● **EXERCISE**:
Report all lines in the records that hold the string "buffer".

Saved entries
+===+

(* ===== verification/Elems.v ===== *)
(** * Information elements

    Parsing in [net/mac80211/util.c] and [net/wireless/scan.c], and the
    building of probe requests from them, also [util.c].  A buffer is the list
    of its bytes and a pointer into it an offset; a read outside the buffer is
    [None].  [crc32_be] belongs to the kernel. *)

From S2P Require Import Prelude.

Module Elems.

Definition WLAN_EID_SSID : Z := 0.
Definition WLAN_EID_SUPP_RATES : Z := 1.
Definition WLAN_EID_FH_PARAMS : Z := 2.
Definition WLAN_EID_DS_PARAMS : Z := 3.
Definition WLAN_EID_CF_PARAMS : Z := 4.
Definition WLAN_EID_TIM : Z := 5.
Definition WLAN_EID_IBSS_PARAMS : Z := 6.
Definition WLAN_EID_COUNTRY : Z := 7.
Definition WLAN_EID_REQUEST : Z := 10.
Definition WLAN_EID_CHALLENGE : Z := 16.
Definition WLAN_EID_PWR_CONSTRAINT : Z := 32.
Definition WLAN_EID_CHANNEL_SWITCH : Z := 37.
Definition WLAN_EID_QUIET : Z := 40.
Definition WLAN_EID_ERP_INFO : Z := 42.
Definition WLAN_EID_HT_CAPABILITY : Z := 45.
Definition WLAN_EID_RSN : Z := 48.
Definition WLAN_EID_EXT_SUPP_RATES : Z := 50.
Definition WLAN_EID_TIMEOUT_INTERVAL : Z := 56.
Definition WLAN_EID_SUPPORTED_REGULATORY_CLASSES : Z := 59.
Definition WLAN_EID_EXT_CHANSWITCH_ANN : Z := 60.
Definition WLAN_EID_HT_OPERATION : Z := 61.
Definition WLAN_EID_MESH_CONFIG : Z := 113.
Definition WLAN_EID_MESH_ID : Z := 114.
Definition WLAN_EID_PEER_MGMT : Z := 117.
Definition WLAN_EID_RANN : Z := 126.
Definition WLAN_EID_PREQ : Z := 130.
Definition WLAN_EID_PREP : Z := 131.
Definition WLAN_EID_PERR : Z := 132.
Definition WLAN_EID_VHT_CAPABILITY : Z := 191.
Definition WLAN_EID_VHT_OPERATION : Z := 192.
Definition WLAN_EID_VENDOR_SPECIFIC : Z := 221.

(** ** The result of parsing *)

(** The pointers of [struct ieee802_11_elems]. *)
Inductive field := ssid | supp_rates | fh_params | ds_params | cf_params | tim | ibss_params | challenge | wpa | rsn
  | erp_info | ext_supp_rates | wmm_info | wmm_param | ht_cap_elem | ht_operation | vht_cap_elem | vht_operation
  | mesh_config | mesh_id | peering | preq | prep | perr | rann | ch_switch_ie | country_elem | pwr_constr_elem
  | quiet_elem | timeout_int.

#[global] Instance field_eq_dec : EqDecision field.
Proof. solve_decision. Defined.

(** [at_field e f] is the offset of the data and its length; the structure
    keeps the length only of fields whose size is not fixed. *)
Record elems := Elems { at_field : field -> option (nat * Z); num_of_quiet_elem : Z; parse_error : bool }.

Definition set_field (e : elems) (f : field) (v : nat * Z) : elems :=
  Elems (fun g => if decide (g = f) then Some v else at_field e g) (num_of_quiet_elem e) (parse_error e).
Definition set_error (e : elems) : elems := Elems (at_field e) (num_of_quiet_elem e) true.
Definition count_quiet (e : elems) : elems := Elems (at_field e) (u8 (num_of_quiet_elem e + 1)) (parse_error e).
Definition no_elems : elems := Elems (fun _ => None) 0 false.

(** ** The elements of fixed meaning *)

Inductive size := AnySize | AtLeast (n : Z) | Exactly (n : Z).

#[global] Instance size_eq_dec : EqDecision size.
Proof. solve_decision. Defined.

Definition size_ok (s : size) (elen : Z) : bool :=
  match s with AnySize => true | AtLeast n => n <=? elen | Exactly n => elen =? n end.

(** The field an element is stored in and the size it must have. *)
Definition rules : list (Z * (field * size)) :=
  [(WLAN_EID_SSID, (ssid, AnySize)); (WLAN_EID_SUPP_RATES, (supp_rates, AnySize)); (WLAN_EID_FH_PARAMS, (fh_params, AnySize));
   (WLAN_EID_DS_PARAMS, (ds_params, AnySize)); (WLAN_EID_CF_PARAMS, (cf_params, AnySize)); (WLAN_EID_TIM, (tim, AtLeast 4));
   (WLAN_EID_IBSS_PARAMS, (ibss_params, AnySize)); (WLAN_EID_CHALLENGE, (challenge, AnySize)); (WLAN_EID_RSN, (rsn, AnySize));
   (WLAN_EID_ERP_INFO, (erp_info, AnySize)); (WLAN_EID_EXT_SUPP_RATES, (ext_supp_rates, AnySize));
   (WLAN_EID_HT_CAPABILITY, (ht_cap_elem, AtLeast 26)); (WLAN_EID_HT_OPERATION, (ht_operation, AtLeast 22));
   (WLAN_EID_VHT_CAPABILITY, (vht_cap_elem, AtLeast 12)); (WLAN_EID_VHT_OPERATION, (vht_operation, AtLeast 5));
   (WLAN_EID_MESH_ID, (mesh_id, AnySize)); (WLAN_EID_MESH_CONFIG, (mesh_config, AtLeast 7)); (WLAN_EID_PEER_MGMT, (peering, AnySize));
   (WLAN_EID_PREQ, (preq, AnySize)); (WLAN_EID_PREP, (prep, AnySize)); (WLAN_EID_PERR, (perr, AnySize)); (WLAN_EID_RANN, (rann, AtLeast 21));
   (WLAN_EID_CHANNEL_SWITCH, (ch_switch_ie, Exactly 3)); (WLAN_EID_COUNTRY, (country_elem, AnySize));
   (WLAN_EID_PWR_CONSTRAINT, (pwr_constr_elem, Exactly 1)); (WLAN_EID_TIMEOUT_INTERVAL, (timeout_int, AnySize))].

Definition elem_rule (id : Z) : option (field * size) := snd <$> List.find (fun r => fst r =? id) rules.

(** The elements of which a second one is an error. *)
Definition once (id : Z) : bool := existsb (fun r => fst r =? id) rules || (id =? WLAN_EID_EXT_CHANSWITCH_ANN).

Section Parser.
Context (crc32_be : Z -> list Z -> Z).

Record state := St { el : elems; seen_elems : Z -> bool; crc : Z }.

Definition add_crc (s : state) (b : list Z) (pos : nat) (elen : Z) : state :=
  St (el s) (seen_elems s) (crc32_be (crc s) (take (Z.to_nat elen + 2) (drop (pos - 2) b))).

(** A vendor element: Microsoft's WPA and WMM elements are kept, the last
    one of each kind. *)
Definition vendor_elem (calc_crc : bool) (b : list Z) (pos : nat) (elen : Z) (s : state) : option state :=
  if 4 <=? elen then
    b0 ← b !! pos;
    b1 ← b !! (pos + 1)%nat;
    b2 ← b !! (pos + 2)%nat;
    if (b0 =? 0x00) && (b1 =? 0x50) && (b2 =? 0xf2) then
      let s := if calc_crc then add_crc s b pos elen else s in
      b3 ← b !! (pos + 3)%nat;
      if b3 =? 1 then Some (St (set_field (el s) wpa (pos, elen)) (seen_elems s) (crc s))
      else if (5 <=? elen) && (b3 =? 2) then
        b4 ← b !! (pos + 4)%nat;
        if b4 =? 0 then Some (St (set_field (el s) wmm_info (pos, elen)) (seen_elems s) (crc s))
        else if b4 =? 1 then Some (St (set_field (el s) wmm_param (pos, elen)) (seen_elems s) (crc s))
        else Some s
      else Some s
    else Some s
  else Some s.

(** One element whose data is at [pos]. *)
Definition parse_elem (filter : Z) (b : list Z) (pos : nat) (id elen : Z) (s : state) : option state :=
  let calc_crc := negb (filter =? 0) in
  if once id && seen_elems s id then Some (St (set_error (el s)) (seen_elems s) (crc s))
  else
    let s := if calc_crc && (id <? 64) && Z.testbit filter id then add_crc s b pos elen else s in
    let mark s := St (el s) (fun j => (j =? id) || seen_elems s j) (crc s) in
    match elem_rule id with
    | Some (f, sz) =>
        if size_ok sz elen then Some (mark (St (set_field (el s) f (pos, elen)) (seen_elems s) (crc s)))
        else Some (St (set_error (el s)) (seen_elems s) (crc s))
    | None =>
        if id =? WLAN_EID_VENDOR_SPECIFIC then mark <$> vendor_elem calc_crc b pos elen s
        else if id =? WLAN_EID_QUIET then
          let e := match at_field (el s) quiet_elem with None => set_field (el s) quiet_elem (pos, elen) | Some _ => el s end in
          Some (mark (St (count_quiet e) (seen_elems s) (crc s)))
        else Some (mark s)
    end.

Fixpoint parse_loop (fuel : nat) (filter : Z) (b : list Z) (pos left : nat) (s : state) : option state :=
  match fuel with
  | O => None
  | S fuel =>
      if (2 <=? left)%nat then
        id ← b !! pos;
        elen ← b !! (pos + 1)%nat;
        let left := (left - 2)%nat in
        if Z.of_nat left <? elen then Some (St (set_error (el s)) (seen_elems s) (crc s))
        else
          s ← parse_elem filter b (pos + 2) id elen s;
          parse_loop fuel filter b (pos + 2 + Z.to_nat elen) (left - Z.to_nat elen) s
      else Some (if (left =? 0)%nat then s else St (set_error (el s)) (seen_elems s) (crc s))
  end.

+===+

● **ANSWER SPACE**:
    building of probe requests from them, also [util.c].  A buffer is the list
    of its bytes and a pointer into it an offset; a read outside the buffer is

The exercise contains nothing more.